■ **EXERCISE BRIEF**
Scan the entries below. Report each line where the string "eexists" occurs.
RECORDS FOR THE EXERCISE START
(* ===== verification/ZoneStack.v ===== *)
(** * Nested zones and their clients (src/runtime/vm/zone.{h,cc}, thread_state.{h,cc}, allocation.cc)

    A thread allocates from a stack of zones: [StackZone] links a new zone to the
    thread's, its destructor frees what the zone has taken. The states are
    the process of Zone.v with the zones on the stack and the arrays that the program
    holds; a step is one operation of a client. The abstract view of a
    state is the contents of these arrays. *)
From stdpp Require Import gmap functions.
From S2P Require Import Prelude Utils Zone.
Local Open Scope Z_scope.
Local Open Scope vm_scope.

(** ** Operations *)
Section Operations.
Context `{SystemMemory}.

Definition Link (this current_zone : Z) (w : World) : option World :=
  z ← zones w !! this;
  Some (set_zone this (MkZone (position_ z) (limit_ z) (head_ z) (large_segments_ z) current_zone) w).
Definition StackZone_new (this : Z) (w : World) : option World :=
  let w := Zone_new this w in
  w ← Link this (thread_zone_ w) w;
  Some (set_thread_zone w this).
Definition StackZone_delete (this : Z) (w : World) : option World :=
  z ← zones w !! this;
  Zone_delete this (set_thread_zone w (previous_ z)).
(** [ZoneAllocated::operator new]. *)
Definition Allocate (size zone : Z) (w : World) : option (Z * World) :=
  if size >? kIntptrMax then None else AllocUnsafe zone (s64 size) w.
Definition operator_new (size : Z) (w : World) : option (Z * World) := Allocate size (thread_zone_ w) w.
(** The walks along the chain of zones; there are at most as many as live zones. *)
Fixpoint zone_in_chain (fuel : nat) (zs : gmap Z Zone) (current zone : Z) : option bool :=
  match fuel with
  | O => None
  | S fuel =>
      if current =? 0 then Some false
      else if current =? zone then Some true
      else z ← zs !! current; zone_in_chain fuel zs (previous_ z) zone
  end.
Definition ZoneIsOwnedByThread (zone : Z) (w : World) : option bool := zone_in_chain (S (size (zones w))) (zones w) (thread_zone_ w) zone.
Definition ContainsNestedZone (this other : Z) (w : World) : option bool := zone_in_chain (S (size (zones w))) (zones w) other this.
End Operations.

(** ** Freeing the segments of a zone *)
(** What a deletion leaves alone. *)
Record Kept (w w' : World) : Prop := {
  kept_mem : mem w' = mem w;
  kept_zones : zones w' = zones w;
  kept_thread : thread_zone_ w' = thread_zone_ w /\ native_scope w' = native_scope w }.
(** The counter of the current thread goes down by [n]. *)
Definition released (n : Z) (w w' : World) : Prop :=
  forall c, current_thread w = Some c -> exists c', current_thread w' = Some c' /\ u64 (current_zone_capacity_ c') = u64 (current_zone_capacity_ c - n).
Lemma released_trans m n w w1 w2 : released m w w1 -> released n w1 w2 -> released (m + n) w w2.
Proof.
  intros H1 H2 c Hc. destruct (H1 c Hc) as (c1 & Hc1 & E1), (H2 c1 Hc1) as (c2 & Hc2 & E2). exists c2. split; [done|].
  rewrite E2. unfold uwrap in *. rewrite <- Zminus_mod_idemp_l, E1, Zminus_mod_idemp_l. f_equal. lia.
Qed.
Lemma Kept_trans w w1 w2 : Kept w w1 -> Kept w1 w2 -> Kept w w2.
Proof. intros [E1 E2 [E3 E4]] [F1 F2 [F3 F4]]. split; [congruence..|]. split; congruence. Qed.
Lemma Kept_refl w : Kept w w.
Proof. done. Qed.
Lemma Kept_Decrement n w : Kept w (DecrementMemoryCapacity n w).
Proof. destruct (DecrementMemoryCapacity_fields n w) as (? & ? & ? & ? & ? & ?). by split. Qed.

Lemma DeleteSegmentList_ok l : forall fuel p w, seg_chain (mem w) p l -> NoDup l -> (forall s, s ∈ l -> s <> 0 /\ is_Some (blocks w !! s)) -> (length l < fuel)%nat ->
  exists w', DeleteSegmentList fuel p w = Some w' /\ Kept w w' /\ vms w' = vms w /\
    (forall a, blocks w' !! a = if decide (a ∈ l) then None else blocks w !! a) /\ released (kSegmentSize * Z.of_nat (length l)) w w'.
Proof.
  induction l as [|s l IH]; intros [|fuel] p w Hc Hd Hb Hf; try (cbn in Hf; lia); cbn [DeleteSegmentList].
  - cbn in Hc. rewrite Hc. exists w. split; [done|]. split; [done|]. split; [done|]. split; [done|]. intros c Hcc. exists c. split; [done|]. f_equal. cbn. lia.
  - destruct Hc as (-> & Hs & Hc). apply list.NoDup_cons in Hd as [Hni Hd]. destruct (Hb s) as [Hs0 [n Hn]]; [by left|].
    destruct (Z.eqb_spec s 0) as [|_]; [done|]. rewrite Hs. set (w1 := DecrementMemoryCapacity _ w).
    destruct (DecrementMemoryCapacity_fields kSegmentSize w) as (Em & Eb & Ev & Ez & Et & En). fold w1 in Em, Eb, Ev, Ez, Et, En.
    unfold free_block. rewrite Eb, Hn. cbn [mbind option_bind].
    destruct (IH fuel (Segment_next (mem w1) s) (set_blocks w1 (delete s (blocks w)))) as (w' & Hw' & HK & Hv & Hbl & Hr); try done.
    + cbn [mem set_blocks]. by rewrite Em.
    + intros t Ht. cbn. rewrite lookup_delete_ne by (intros ->; done). apply Hb. by right.
    + cbn in Hf. lia.
    + exists w'. split; [done|]. split; [|split; [|split]].
      * eapply Kept_trans; [apply (Kept_Decrement kSegmentSize)|]. by destruct HK.
      * rewrite Hv. done.
      * intros a. rewrite Hbl. cbn. destruct (decide (a = s)) as [->|Hne].
        { rewrite (decide_True _ _ (P := s ∈ s :: l)) by (by left). destruct (decide (s ∈ l)); [done|]. by rewrite lookup_delete_eq. }
        destruct (decide (a ∈ l)) as [Ha|Ha]; [by rewrite decide_True by (by right)|]. rewrite decide_False by (rewrite elem_of_cons; tauto). by rewrite lookup_delete_ne.
      * replace (kSegmentSize * Z.of_nat (length (s :: l))) with (kSegmentSize + kSegmentSize * Z.of_nat (length l)) by (cbn [length]; lia).
        eapply released_trans; [|exact Hr]. intros c Hcc. apply (DecrementMemoryCapacity_current kSegmentSize w c Hcc).
Qed.
Lemma DeleteLargeSegmentList_ok l : forall fuel p w, large_chain (mem w) p l -> NoDup (large_memory <$> l) ->
  (forall s, s ∈ l -> large_start s <> 0 /\ is_Some (vms w !! large_memory s)) -> (length l < fuel)%nat ->
  exists w', DeleteLargeSegmentList fuel p w = Some w' /\ Kept w w' /\ blocks w' = blocks w /\
    (forall h, vms w' !! h = if decide (h ∈ large_memory <$> l) then None else vms w !! h) /\ released (foldr Z.add 0 (large_size <$> l)) w w'.
Proof.
  induction l as [|s l IH]; intros [|fuel] p w Hc Hd Hb Hf; try (cbn in Hf; lia); cbn [DeleteLargeSegmentList].
  - cbn in Hc. rewrite Hc. exists w. split; [done|]. split; [done|]. split; [done|]. split; [done|]. intros c Hcc. exists c. split; [done|]. f_equal. cbn. lia.
  - destruct Hc as (-> & Hs & Hm & Hc). rewrite fmap_cons in Hd. apply list.NoDup_cons in Hd as [Hni Hd]. destruct (Hb s) as [Hs0 [n Hn]]; [by left|].
    destruct (Z.eqb_spec (large_start s) 0) as [|_]; [done|]. rewrite Hs. set (w1 := DecrementMemoryCapacity _ w).
    destruct (DecrementMemoryCapacity_fields (large_size s) w) as (Em & Eb & Ev & Ez & Et & En). fold w1 in Em, Eb, Ev, Ez, Et, En.
    rewrite Em, Hm. unfold delete_memory. rewrite Ev, Hn. cbn [mbind option_bind].
    destruct (IH fuel (Segment_next (mem w) (large_start s)) (set_vms w1 (delete (large_memory s) (vms w)))) as (w' & Hw' & HK & Hv & Hbl & Hr); try done.
    + cbn [mem set_vms]. by rewrite Em.
    + intros t Ht. cbn. rewrite lookup_delete_ne by (intros E; apply Hni; rewrite E; by apply list_elem_of_fmap_2). apply Hb. by right.
    + cbn in Hf. lia.
    + exists w'. split; [done|]. split; [|split; [|split]].
      * eapply Kept_trans; [apply (Kept_Decrement (large_size s))|]. by destruct HK.
      * rewrite Hv. done.
      * intros a. rewrite Hbl, fmap_cons. cbn [vms set_vms]. destruct (decide (a = large_memory s)) as [->|Hne].
        { rewrite (decide_True _ _ (P := large_memory s ∈ _ :: _)) by (by left). destruct (decide (large_memory s ∈ large_memory <$> l)); [done|]. by rewrite lookup_delete_eq. }
        destruct (decide (a ∈ large_memory <$> l)) as [Ha|Ha]; [by rewrite decide_True by (by right)|]. rewrite decide_False by (rewrite elem_of_cons; tauto). by rewrite lookup_delete_ne.
      * rewrite fmap_cons. cbn [foldr]. eapply released_trans; [|exact Hr]. intros c Hcc. apply (DecrementMemoryCapacity_current (large_size s) w c Hcc).
Qed.

(** A list of distinct keys of a map is no longer than the map. *)
Lemma keys_length {A} (m : gmap Z A) (l : list Z) : NoDup l -> (forall a, a ∈ l -> is_Some (m !! a)) -> (length l <= size m)%nat.
Proof.
  intros Hd Hk. rewrite <- size_dom, <- (size_list_to_set (C := gset Z) l Hd). apply subseteq_size. intros a Ha%elem_of_list_to_set. by apply elem_of_dom, Hk.
Qed.
Lemma World_ok_sub w w' : (forall o r, region w' o = Some r -> region w o = Some r) -> World_ok w -> World_ok w'.
Proof. intros Hr [H1 H2]. split; [intros o1 o2 r1 r2 E1%Hr E2%Hr; by apply H1|intros o r E%Hr; by apply H2 in E]. Qed.

(** What is left of the process when a zone has been freed. *)
Record Freed (this : Z) (g : Shape) (w w' : World) : Prop := {
  freed_mem : mem w' = mem w;
  freed_blocks : forall a, blocks w' !! a = if decide (a ∈ segs g) then None else blocks w !! a;
  freed_vms : forall h, vms w' !! h = if decide (h ∈ large_memory <$> larges g) then None else vms w !! h;
  freed_native : native_scope w' = native_scope w }.
Lemma DeleteAll_ok w this z g : World_ok w -> Zone_ok w this z g ->
  exists w', DeleteAll this w = Some w' /\ Freed this g w w' /\ zones w' = <[this := MkZone this (this + kInitialChunkSize) 0 0 0]> (zones w) /\
    thread_zone_ w' = thread_zone_ w /\ released (capacity g - kInitialChunkSize) w w'.
Proof.
  intros HW HZ. unfold DeleteAll. rewrite (ok_zone _ _ _ _ HZ). cbn [mbind option_bind].
  assert (Hs : forall s, s ∈ segs g -> s <> 0 /\ is_Some (blocks w !! s)).
  { intros s Hin. destruct (seg_range _ _ _ _ HW HZ s Hin) as (_ & ? & _), (ok_seg_blocks _ _ _ _ HZ s Hin) as [_ E]. rewrite E. split; [lia|done]. }
  assert (Hl : forall s, s ∈ larges g -> large_start s <> 0 /\ is_Some (vms w !! large_memory s)).
  { intros s Hin. destruct (large_range _ _ _ _ HW HZ s Hin) as (? & _), (ok_large_vms _ _ _ _ HZ s Hin) as (_ & _ & _ & E). rewrite E. split; [lia|done]. }
  destruct (DeleteSegmentList_ok (segs g) (S (size (blocks w))) (head_ z) w) as (w1 & E1 & [M1 Z1 [T1 N1]] & V1 & B1 & R1);
    [apply (ok_segs _ _ _ _ HZ)|apply (ok_segs_nodup _ _ _ _ HZ)|done| |].
  { apply le_n_S, keys_length; [apply (ok_segs_nodup _ _ _ _ HZ)|]. intros a Ha. by apply Hs. }
  assert (E1' : (if negb (head_ z =? 0) then DeleteSegmentList (S (size (blocks w))) (head_ z) w else Some w) = Some w1).
  { destruct (Z.eqb_spec (head_ z) 0) as [E0|]; [|done]. rewrite E0 in E1. cbn in E1. done. }
  rewrite E1'. cbn [mbind option_bind].
  destruct (DeleteLargeSegmentList_ok (larges g) (S (size (vms w1))) (large_segments_ z) w1) as (w2 & E2 & [M2 Z2 [T2 N2]] & B2 & V2 & R2);
    [rewrite M1; apply (ok_larges _ _ _ _ HZ)|apply (ok_larges_nodup _ _ _ _ HZ)|by rewrite V1| |].
  { apply le_n_S. rewrite <- (length_fmap large_memory). apply keys_length; [apply (ok_larges_nodup _ _ _ _ HZ)|]. intros a (s & -> & Ha)%list_elem_of_fmap. rewrite V1. by apply Hl. }
  assert (E2' : (if negb (large_segments_ z =? 0) then DeleteLargeSegmentList (S (size (vms w1))) (large_segments_ z) w1 else Some w1) = Some w2).
  { destruct (Z.eqb_spec (large_segments_ z) 0) as [E0|]; [|done]. rewrite E0 in E2. cbn in E2. done. }
  rewrite E2'. cbn [mbind option_bind]. eexists. split; [done|]. split; [|split; [|split]]; cbn.
  - split; cbn; [congruence|by rewrite B2|by setoid_rewrite V2; rewrite V1|congruence].
  - by rewrite Z2, Z1.
  - congruence.
  - replace (capacity g - kInitialChunkSize) with (kSegmentSize * Z.of_nat (length (segs g)) + foldr Z.add 0 (large_size <$> larges g)) by (unfold capacity; lia).
    by eapply released_trans.
Qed.
Lemma StackZone_delete_ok w this z g : World_ok w -> Zone_ok w this z g ->
  exists w', StackZone_delete this w = Some w' /\ Freed this g w w' /\ zones w' = delete this (zones w) /\ thread_zone_ w' = previous_ z /\ released (capacity g) w w'.
Proof.
  intros HW HZ. unfold StackZone_delete, Zone_delete. rewrite (ok_zone _ _ _ _ HZ). cbn [mbind option_bind].
  destruct (DeleteAll_ok (set_thread_zone w (previous_ z)) this z g) as (w1 & E1 & [] & Hz & Ht & Hr);
    [eapply region_ext, HW; by intros []|by eapply Zone_ok_frame|].
  rewrite E1. cbn [mbind option_bind]. destruct (DecrementMemoryCapacity_fields kInitialChunkSize w1) as (Em & Eb & Ev & Ez & Et & En).
  eexists. split; [done|]. split; [|split; [|split]]; cbn.
  - split; cbn; rewrite ?Em, ?Eb, ?Ev, ?En; try done.
  - rewrite Ez, Hz. cbn. by rewrite delete_insert_eq.
  - by rewrite Et, Ht.
  - replace (capacity g) with (capacity g - kInitialChunkSize + kInitialChunkSize) by lia. eapply (released_trans _ _ _ w1); [exact Hr|].
    intros c Hc. apply (DecrementMemoryCapacity_current kInitialChunkSize w1 c Hc).
Qed.
Lemma Freed_region this g w w' : Freed this g w w' -> zones w' = delete this (zones w) -> forall o r, region w' o = Some r -> region w o = Some r.
Proof.
  intros [] Hz [a|h|t] r; cbn.
  - rewrite freed_blocks0. by destruct (decide _).
  - rewrite freed_vms0. by destruct (decide _).
  - rewrite Hz. destruct (decide (t = this)) as [->|]; [by rewrite lookup_delete_eq|by rewrite lookup_delete_ne].
Qed.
RECORDS FOR THE EXERCISE END
■ **EXERCISE SOLUTION**
  rewrite E2'. cbn [mbind option_bind]. eexists. split; [done|]. split; [|split; [|split]]; cbn.
  eexists. split; [done|]. split; [|split; [|split]]; cbn.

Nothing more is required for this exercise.